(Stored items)
(** X7: what the legacy blob gives, field by field, on a fresh [result].
    The name, the place id, the coordinates, the rating, the review
    count and the website are read from their positions whatever the
    rest of the blob holds: a position out of range or of the wrong type
    leaves the field out and raises nothing.  Only the join of the
    address can raise (an item that is truthy and not a string); the
    address and the categories, which come after, are then missing. *)
Theorem legacy_blob_fields :
  forall l,
    let result := (_extract_legacy_blob (VList l) ∅).2 in
    result !! "name" = truthy_at l 11
    /\ result !! "place_id" = truthy_at l 10
    /\ result !! "coordinates" = list_at l 9 ≫= coordinates_in
    /\ result !! "rating" = list_at l 4 ≫= (fun r => truthy_at r 7)
    /\ result !! "reviews_count" = list_at l 4 ≫= (fun r => truthy_at r 8)
    /\ result !! "website" = list_at l 7 ≫= head
    /\ (forall a e,
          list_at l 2 = Some a -> join_truthy a = inl e ->
          result !! "address" = None /\ result !! "categories" = None)
    /\ (forall a addr,
          list_at l 2 = Some a -> join_truthy a = inr addr ->
          result !! "address" = (if is_empty addr then None else Some (VStr addr))
          /\ result !! "categories" = truthy_at l 13)
    /\ (list_at l 2 = None ->
        result !! "address" = None /\ result !! "categories" = truthy_at l 13).
Proof.
  intros l result. subst result. unfold _extract_legacy_blob, try_except.
  cbn [snd]. rewrite legacy_blob_body_steps. cbv zeta.
  destruct (list_at l 2) as [a|];
    [destruct (join_truthy a) as [e|addr] eqn:Hjoin |];
    cbn [snd]; split_and!; try lookup_recorded;
    intros; simplify_eq;
    try match goal with
        | H : join_truthy ?a = _, H' : join_truthy ?a = _ |- _ =>
            rewrite H in H'; simplify_eq
        end;
    split; lookup_recorded.
Qed.

(** A blob whose address list holds a number: the join raises, the
    address and the categories are missing; the name, read before, is
    there. *)
Lemma legacy_blob_fields_example :
  let l := [VNone; VNone; VList [VStr "12 Rue"; VInt 75001]; VNone; VNone;
            VNone; VNone; VNone; VNone; VNone; VStr "0x1:0x2";
            VStr "Cafe Roma"; VNone; VList [VStr "Cafe"]] in
  let result := (_extract_legacy_blob (VList l) ∅).2 in
  result !! "name" = Some (VStr "Cafe Roma")
  /\ result !! "address" = None /\ result !! "categories" = None.
Proof.
  intros l result.
  destruct (legacy_blob_fields l) as (Hname & _ & _ & _ & _ & _ & Hraise & _).
  split; [exact Hname |].
  apply (Hraise [VStr "12 Rue"; VInt 75001] TypeError); reflexivity.
Defined.

(** X8: the new structure.  When the decoded state holds a list at
    [5][3][2] with a string at [0] and, at [7], a list with numbers at
    [2] and [3], the parser returns the place id and the coordinates,
    and nothing else: since it found something there, it does not look
    at the legacy structure at [3][6]. *)
Theorem new_structure_recovers_place :
  forall json_loads html m top data place_id c lat lng,
    search APP_STATE_RE html = Some m ->
    opens_json (strip (group1 m)) = true ->
    json_loads (strip (group1 m)) = inr (VList top) ->
    nested_list [5; 3; 2]%nat top = Some data ->
    data !! 0%nat = Some (VStr place_id) ->
    data !! 7%nat = Some (VList c) ->
    c !! 2%nat = Some lat -> c !! 3%nat = Some lng ->
    is_number lat = true -> is_number lng = true ->
    init_data_of json_loads html
    = <["coordinates" := coordinates_of lat lng]> {[ "place_id" := VStr place_id ]}.
Proof.
  intros json_loads html m top data place_id c lat lng
    Hm Hopen Hloads Hdata Hid Hc Hlat Hlng Hnlat Hnlng.
  unfold init_data_of, _extract_from_app_init_state, try_except,
    app_init_state_body.
  rewrite Hm. cbv zeta. rewrite Hopen. cbn [negb].
  unfold bind at 1, lift at 1. rewrite Hloads.
  assert (new_structure (VList top) ∅
          = (inr tt, <["coordinates" := coordinates_of lat lng]>
                       {[ "place_id" := VStr place_id ]})) as Hnew.
  { unfold new_structure. cbn [as_list mbind option_bind]. rewrite Hdata.
    pose proof (lookup_lt_Some _ _ _ Hc) as Hlen.
    rewrite (proj2 (Nat.ltb_lt 1 (length data))) by lia. rewrite Hid.
    cbn [nested_list]. rewrite Hc. cbn [mbind option_bind].
    unfold coordinates_in.
    pose proof (lookup_lt_Some _ _ _ Hlng) as Hlenc.
    rewrite (proj2 (Nat.ltb_lt 3 (length c))) by lia.
    rewrite Hlat, Hlng, Hnlat, Hnlng. reflexivity. }
  unfold bind. rewrite Hnew. unfold legacy_structure, if_result_empty.
  rewrite bool_decide_eq_false_2; [done |]. apply insert_non_empty.
Qed.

:: TASK TO COMPLETE ::
Copy each line of the records verbatim.

:: ANSWER SECTION ::
(** X7: what the legacy blob gives, field by field, on a fresh [result].
    The name, the place id, the coordinates, the rating, the review
    count and the website are read from their positions whatever the
    rest of the blob holds: a position out of range or of the wrong type
    leaves the field out and raises nothing.  Only the join of the
    address can raise (an item that is truthy and not a string); the
    address and the categories, which come after, are then missing. *)
Theorem legacy_blob_fields :
  forall l,
    let result := (_extract_legacy_blob (VList l) ∅).2 in
    result !! "name" = truthy_at l 11
    /\ result !! "place_id" = truthy_at l 10
    /\ result !! "coordinates" = list_at l 9 ≫= coordinates_in
    /\ result !! "rating" = list_at l 4 ≫= (fun r => truthy_at r 7)
    /\ result !! "reviews_count" = list_at l 4 ≫= (fun r => truthy_at r 8)
    /\ result !! "website" = list_at l 7 ≫= head
    /\ (forall a e,
          list_at l 2 = Some a -> join_truthy a = inl e ->
          result !! "address" = None /\ result !! "categories" = None)
    /\ (forall a addr,
          list_at l 2 = Some a -> join_truthy a = inr addr ->
          result !! "address" = (if is_empty addr then None else Some (VStr addr))
          /\ result !! "categories" = truthy_at l 13)
    /\ (list_at l 2 = None ->
        result !! "address" = None /\ result !! "categories" = truthy_at l 13).
Proof.
  intros l result. subst result. unfold _extract_legacy_blob, try_except.
  cbn [snd]. rewrite legacy_blob_body_steps. cbv zeta.
  destruct (list_at l 2) as [a|];
    [destruct (join_truthy a) as [e|addr] eqn:Hjoin |];
    cbn [snd]; split_and!; try lookup_recorded;
    intros; simplify_eq;
    try match goal with
        | H : join_truthy ?a = _, H' : join_truthy ?a = _ |- _ =>
            rewrite H in H'; simplify_eq
        end;
    split; lookup_recorded.
Qed.

(** A blob whose address list holds a number: the join raises, the
    address and the categories are missing; the name, read before, is
    there. *)
Lemma legacy_blob_fields_example :
  let l := [VNone; VNone; VList [VStr "12 Rue"; VInt 75001]; VNone; VNone;
            VNone; VNone; VNone; VNone; VNone; VStr "0x1:0x2";
            VStr "Cafe Roma"; VNone; VList [VStr "Cafe"]] in
  let result := (_extract_legacy_blob (VList l) ∅).2 in
  result !! "name" = Some (VStr "Cafe Roma")
  /\ result !! "address" = None /\ result !! "categories" = None.
Proof.
  intros l result.
  destruct (legacy_blob_fields l) as (Hname & _ & _ & _ & _ & _ & Hraise & _).
  split; [exact Hname |].
  apply (Hraise [VStr "12 Rue"; VInt 75001] TypeError); reflexivity.
Defined.

(** X8: the new structure.  When the decoded state holds a list at
    [5][3][2] with a string at [0] and, at [7], a list with numbers at
    [2] and [3], the parser returns the place id and the coordinates,
    and nothing else: since it found something there, it does not look
    at the legacy structure at [3][6]. *)
Theorem new_structure_recovers_place :
  forall json_loads html m top data place_id c lat lng,
    search APP_STATE_RE html = Some m ->
    opens_json (strip (group1 m)) = true ->
    json_loads (strip (group1 m)) = inr (VList top) ->
    nested_list [5; 3; 2]%nat top = Some data ->
    data !! 0%nat = Some (VStr place_id) ->
    data !! 7%nat = Some (VList c) ->
    c !! 2%nat = Some lat -> c !! 3%nat = Some lng ->
    is_number lat = true -> is_number lng = true ->
    init_data_of json_loads html
    = <["coordinates" := coordinates_of lat lng]> {[ "place_id" := VStr place_id ]}.
Proof.
  intros json_loads html m top data place_id c lat lng
    Hm Hopen Hloads Hdata Hid Hc Hlat Hlng Hnlat Hnlng.
  unfold init_data_of, _extract_from_app_init_state, try_except,
    app_init_state_body.
  rewrite Hm. cbv zeta. rewrite Hopen. cbn [negb].
  unfold bind at 1, lift at 1. rewrite Hloads.
  assert (new_structure (VList top) ∅
          = (inr tt, <["coordinates" := coordinates_of lat lng]>
                       {[ "place_id" := VStr place_id ]})) as Hnew.
  { unfold new_structure. cbn [as_list mbind option_bind]. rewrite Hdata.
    pose proof (lookup_lt_Some _ _ _ Hc) as Hlen.
    rewrite (proj2 (Nat.ltb_lt 1 (length data))) by lia. rewrite Hid.
    cbn [nested_list]. rewrite Hc. cbn [mbind option_bind].
    unfold coordinates_in.
    pose proof (lookup_lt_Some _ _ _ Hlng) as Hlenc.
    rewrite (proj2 (Nat.ltb_lt 3 (length c))) by lia.
    rewrite Hlat, Hlng, Hnlat, Hnlng. reflexivity. }
  unfold bind. rewrite Hnew. unfold legacy_structure, if_result_empty.
  rewrite bool_decide_eq_false_2; [done |]. apply insert_non_empty.
Qed.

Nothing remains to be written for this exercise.